Neben hoher gestalterischer Qualität spielt auch die ökologische Nachhaltigkeit im neuen Wohnquartier „Am Rodelberg“ eine wichtige Rolle: „Die Energieversorgung erfolgt umweltfreundlich über Geothermie und kann sowohl zum Heizen, also auch zum passiven Kühlen genutzt werden“, so Molitor-Geschäftsführer Tim Gemünden. Zudem werde das Thema Naturschutz auf vielfältige Weise umgesetzt: „So werden unter anderem zehn Quartiere für Fledermäuse, 24 Nisthilfen für Vögel und eine besonders insektenfreundliche Dachbegrünung mit Blühwiesen, Totholzstrukturen und vor allem bei Wildbienen beliebten Sand-Kies-Linsen installiert“.

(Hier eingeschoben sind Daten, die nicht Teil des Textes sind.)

(** X12: whatever the settings file holds, the configuration [_load_config]
    returns has every key of the defaults, so that no later
    [self.config[...]] on one of the seven keys misses. *)
Theorem load_config_has_default_keys db room w cfg w' k :
  _load_config db room w = Returns cfg w' ->
  is_Some (default_config !! k) ->
  is_Some (cfg !! k).
Proof.
  intros Hload Hk.
  assert (forall w0 : world,
            (write_bytes (config_path db) (json_dump (PDict default_config)) room;;
             mret default_config) w0 = Returns cfg w' ->
            cfg = default_config) as Hdefault.
  { intros w0. unfold mbind, py_bind. rewrite write_bytes_eq. simpl.
    destruct (_ <? _)%nat; [discriminate|]. now intros [= <- _]. }
  unfold _load_config, mbind at 1 2, py_bind at 1 2, path_exists in Hload.
  destruct (disk w !! config_path db) as [text|] eqn:Htext.
  - rewrite bool_decide_eq_true_2 in Hload by eauto.
    unfold read_bytes, mbind at 1, py_bind at 1 in Hload. rewrite Htext in Hload.
    destruct (json_load text) as [[| | | | |d]|]; simpl in Hload;
      try (now rewrite (Hdefault _ Hload)).
    injection Hload as <- _. rewrite lookup_union.
    destruct (d !! k), Hk as [v ->]; simpl; eauto.
  - rewrite bool_decide_eq_false_2 in Hload by (now intros [x Hx]).
    simpl in Hload. now rewrite (Hdefault _ Hload).
Qed.

(** X13: loading is stable. On a platform where [json.load] reads back the
    defaults that [json.dump] wrote, a second [_load_config] returns the
    configuration the first one returned and writes nothing. *)
Theorem load_config_twice db w cfg w1 room :
  json_load (json_dump (PDict default_config)) = Some (PDict default_config) ->
  _load_config db None w = Returns cfg w1 ->
  _load_config db room w1 = Returns cfg w1.
Proof.
  intros Hjson Hload.
  destruct (load_config_cases db w) as [(text & d & Htext & Hl & Hd)|Hw].
  - rewrite Hd in Hload. injection Hload as <- <-. apply Hd.
  - rewrite Hw in Hload. injection Hload as <- <-.
    unfold _load_config, mbind, py_bind, path_exists. simpl.
    rewrite lookup_insert_eq. rewrite bool_decide_eq_true_2 by eauto.
    unfold read_bytes. simpl. rewrite lookup_insert_eq, Hjson. simpl.
    now rewrite (idemp_L (∪)).
Qed.

End Settings.

(** ** [_ensure_database] *)

Section Schema.
Context {R : Type}.
Implicit Types (t : table R) (db : option (table R)).

Lemma same_name_refl a : same_name a a = true.
Proof. unfold same_name. apply String.eqb_refl. Qed.
(** C8.  With noise injection disabled ([use_noise=False] in the
    [Conv1dPostFilter] or [Conv2dPostFilter], alone or under a stream
    orchestrator) and fixed weights, two forward passes on the same
    input return the same output (or raise the same exception)
    whatever the states of the random number generator are. *)
Theorem forward_deterministic_without_noise (m : @model F) (x : @tensor3 F)
    (lengths : option (list Z)) (g1 g2 : G) :
  noise_disabled m = true ->
  output (model_forward m x lengths g1) = output (model_forward m x lengths g2).
Proof. intros Hm. now apply model_draw_blind. Qed.
End DeterminismOfModels.

(** ** Configuration checks of the constructors *)

Section Construction.
Context {F : Type} {SF : Scalar F}.
Variable init_weights : string -> params F.

(** The one-dimensional filter rejects modulation without noise,
    whatever the other arguments are. *)
Lemma Conv1dPostFilter_init_tadn_needs_noise (a : Conv1dPostFilter_args) :
  a1_use_tadn a = true -> a1_use_noise a = false ->
  exists e, Conv1dPostFilter_init init_weights a = Raise e.
Proof.
  intros Ht Hn. unfold Conv1dPostFilter_init. rewrite Ht, Hn.
  do 4 match goal with
       | |- exists e, rbind ?r _ = Raise e =>
           destruct r; cbn [rbind]; [|eexists; reflexivity]
       end.
  destruct (a1_in_dim a); cbn; eexists; reflexivity.
Qed.
Lemma finished_matches d :
  publishedMatchesStored d -> publishedMatchesStored (finished d).
Proof.
  intros Hd. unfold finished.
  destruct (running d) as [|[t e] rest]; [exact Hd|].
  unfold onHtmlReady.
  set (html := fst (exportToHtml t e)).
  assert (Hpub : publishedMatchesStored
                   (publishRender html (set_running rest d))).
  { apply publishRender_matches.
    now apply (publishedMatchesStored_ext d). }
  destruct (updateAgain (publishRender html (set_running rest d)))
    eqn:Hagain.
  - rewrite finishUpdate_again by assumption.
    apply updatePreview_matches.
    now apply (publishedMatchesStored_ext
                 (publishRender html (set_running rest d))).
  - rewrite finishUpdate_quiet by assumption.
    now apply (publishedMatchesStored_ext
                 (publishRender html (set_running rest d))).
Qed.

Lemma reachable_matches d : reachable d -> publishedMatchesStored d.
Proof.
  induction 1 as [doc e | ev d _ IH].
  - now apply publishedMatchesStored_empty.
  - destruct ev; cbn [handle].
    + now apply updatePreview_matches.
    + destruct (setHtmlExporter_fields e d) as (Hv & Ht & _).
      now apply publishedMatchesStored_empty.
    + now apply (publishedMatchesStored_ext d).
    + destruct (closeEvent_fields d) as (Hv & Ht & _).
      now apply publishedMatchesStored_empty.
    + unfold updateBaseDir. apply updatePreview_matches.
      now apply (publishedMatchesStored_ext d).
    + now apply (publishedMatchesStored_ext d).
    + now apply (publishedMatchesStored_ext d).
    + now apply finished_matches.
Qed.

(** X12: in every state a preview can reach, the published markup and the
    stored render are both empty, or the published markup is the lines of
    the stored render with the anchor inserted before one of them or
    behind the last; so published markup that is not empty contains the
    anchor. *)
Theorem published_is_stored_with_anchor d :
  reachable d ->
  publishedMatchesStored d
  /\ (text (livePreviewHtml d) = ""
      \/ hasAnchor (text (livePreviewHtml d)) = true).
Proof.
  intros Hreach. pose proof (reachable_matches d Hreach) as Hd.
  split; [exact Hd|].
  destruct Hd as [[_ Ht] | (before & after & _ & Ht)]; [now left|].
  right. rewrite Ht. apply hasAnchor_inserted.
Qed.

(** ** The style sheet *)

Lemma handle_styleSheet (ev : Event E) d :
  text (styleSheet (handle ev d))
  = match ev with
    | CallSetStyleSheet css => css
    | _ => text (styleSheet d)
    end.
Proof.
  destruct ev; cbn [handle].
  - now rewrite updatePreview_styleSheet.
  - now destruct (setHtmlExporter_fields e d) as (_ & _ & ->).
  - unfold setStyleSheet. cbn. apply setText_text.
  - now destruct (closeEvent_fields d) as (_ & _ & ->).
  - set (d0 := set_document _ d).
    now destruct (updateBaseDir_fields d0) as (_ & _ & _ & _ & ->).
  - reflexivity.
  - reflexivity.
  - now destruct (finished_static d) as (_ & _ & _ & -> & _).
Qed.

Lemma run_styleSheet (evs : list (Event E)) :
  forall d,
    text (styleSheet (run evs d)) = lastStyleSheet evs (text (styleSheet d)).
Proof.
  induction evs as [|ev evs IH]; intros d; [reflexivity|].
  change (run (ev :: evs) d) with (run evs (handle ev d)).
  rewrite IH, handle_styleSheet. unfold lastStyleSheet. cbn.
  now destruct ev.
Qed.

(** X13: whatever the events, the style sheet the page reads is the one
    of the last [setStyleSheet] call, and empty before the first: a close,
    a new exporter, a path change, an update or a finished render never
    change it. *)
Theorem styleSheet_is_last_set (doc : MarkdownDocument) (e : option E)
    (evs : list (Event E)) :
  text (styleSheet (run evs (HtmlPreview_new doc e)))
  = lastStyleSheet evs "".
Proof.
  rewrite run_styleSheet.
  now destruct (HtmlPreview_new_fields doc e)
    as (_ & _ & _ & _ & _ & -> & _).
Qed.

End Coverage.

(** ** Scripts *)

Lemma length_append (a b : string) :
  String.length (a ++ b) = String.length a + String.length b.
Proof. induction a as [|c a IH]; cbn; [reflexivity | now rewrite IH]. Qed.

Der Rodelberg ist vor über 85 Jahren in unmittelbarer Nähe der Berliner Siedlung entstanden. Damals führten Tunnelarbeiten für die Bahnstrecke durch Mainz zu einer Menge Erdaushub, der zum heutigen Rodelberg auf 20 Meter Höhe aufgeschüttet wurde. Das ehemalige Gelände der Firma Grebner, Ingenieure in Mainz, wurde in den 1960er Jahren mit einem Bürogebäude bebaut. Später wurde das Objekt durch das Jobcenter genutzt, das mittlerweile verlagert wurde.

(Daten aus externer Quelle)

Lemma emits_record env backend domain name size index mask_ cc args rv rv_ad
      func payload :
  emits P (ad_call_record env backend domain name size index mask_ cc args rv
                          rv_ad func payload).
Proof.
  unfold ad_call_record, record_wrap_arg, jit_var_call.
  emits_go HS; intros; apply emits_record_callable.
Qed.

Lemma emits_reduce_bucket env backend domain size index memop_mask args func
      payload p st :
  emits P (reduce_bucket env backend domain size index memop_mask args func
                         payload p st).
Proof.
  unfold reduce_bucket, reduce_merge. emits_go HS; apply emits_check_rv.
Qed.

Lemma emits_reduce env backend domain name size index_ mask cc args rv func
      payload :
  emits P (ad_call_reduce env backend domain name size index_ mask cc args rv
                          func payload).
Proof.
  unfold ad_call_reduce, jit_var_call_reduce.
  emits_go HS; intros; apply emits_reduce_bucket.
Qed.

Lemma emits_degenerate backend size args rv func payload :
  emits P (ad_call_degenerate backend size args rv func payload).
Proof.
  unfold ad_call_degenerate. emits_go HS.
Qed.

Lemma emits_prologue env domain cc index mask args :
  emits P (ad_call_prologue env domain cc index mask args).
Proof. unfold ad_call_prologue. emits_go HS. Qed.

Lemma emits_strategy env backend domain cc name is_getter size index mask
      args rv payload func ad :
  emits P (ad_call_strategy env backend domain cc name is_getter size index
                            mask args rv payload func ad).
Proof.
  unfold ad_call_strategy. emits_go HS; intros;
    first [ apply emits_getter; intros; apply HF
          | apply emits_record | apply emits_reduce ].
Qed.
End Emits.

Das Wohnprojekt Rodelberg wurde bereits 2020 von der Projektentwicklungsgesellschaft WTR GmbH & Co. KG an die Industria Wohnen verkauft: „Wir freuen uns auf ein nachhaltig durchmischtes und sehr attraktives Wohnquartier, das herrlich eingewachsen ist und wir freuen uns ganz besonders, dass wir damit auch einen weiteren Beitrag zum Miet-Wohnangebot am Standort Mainz leisten können“, so Elmar Limley, zuständig für Portfoliomanagement und Ankauf bei Industria Wohnen.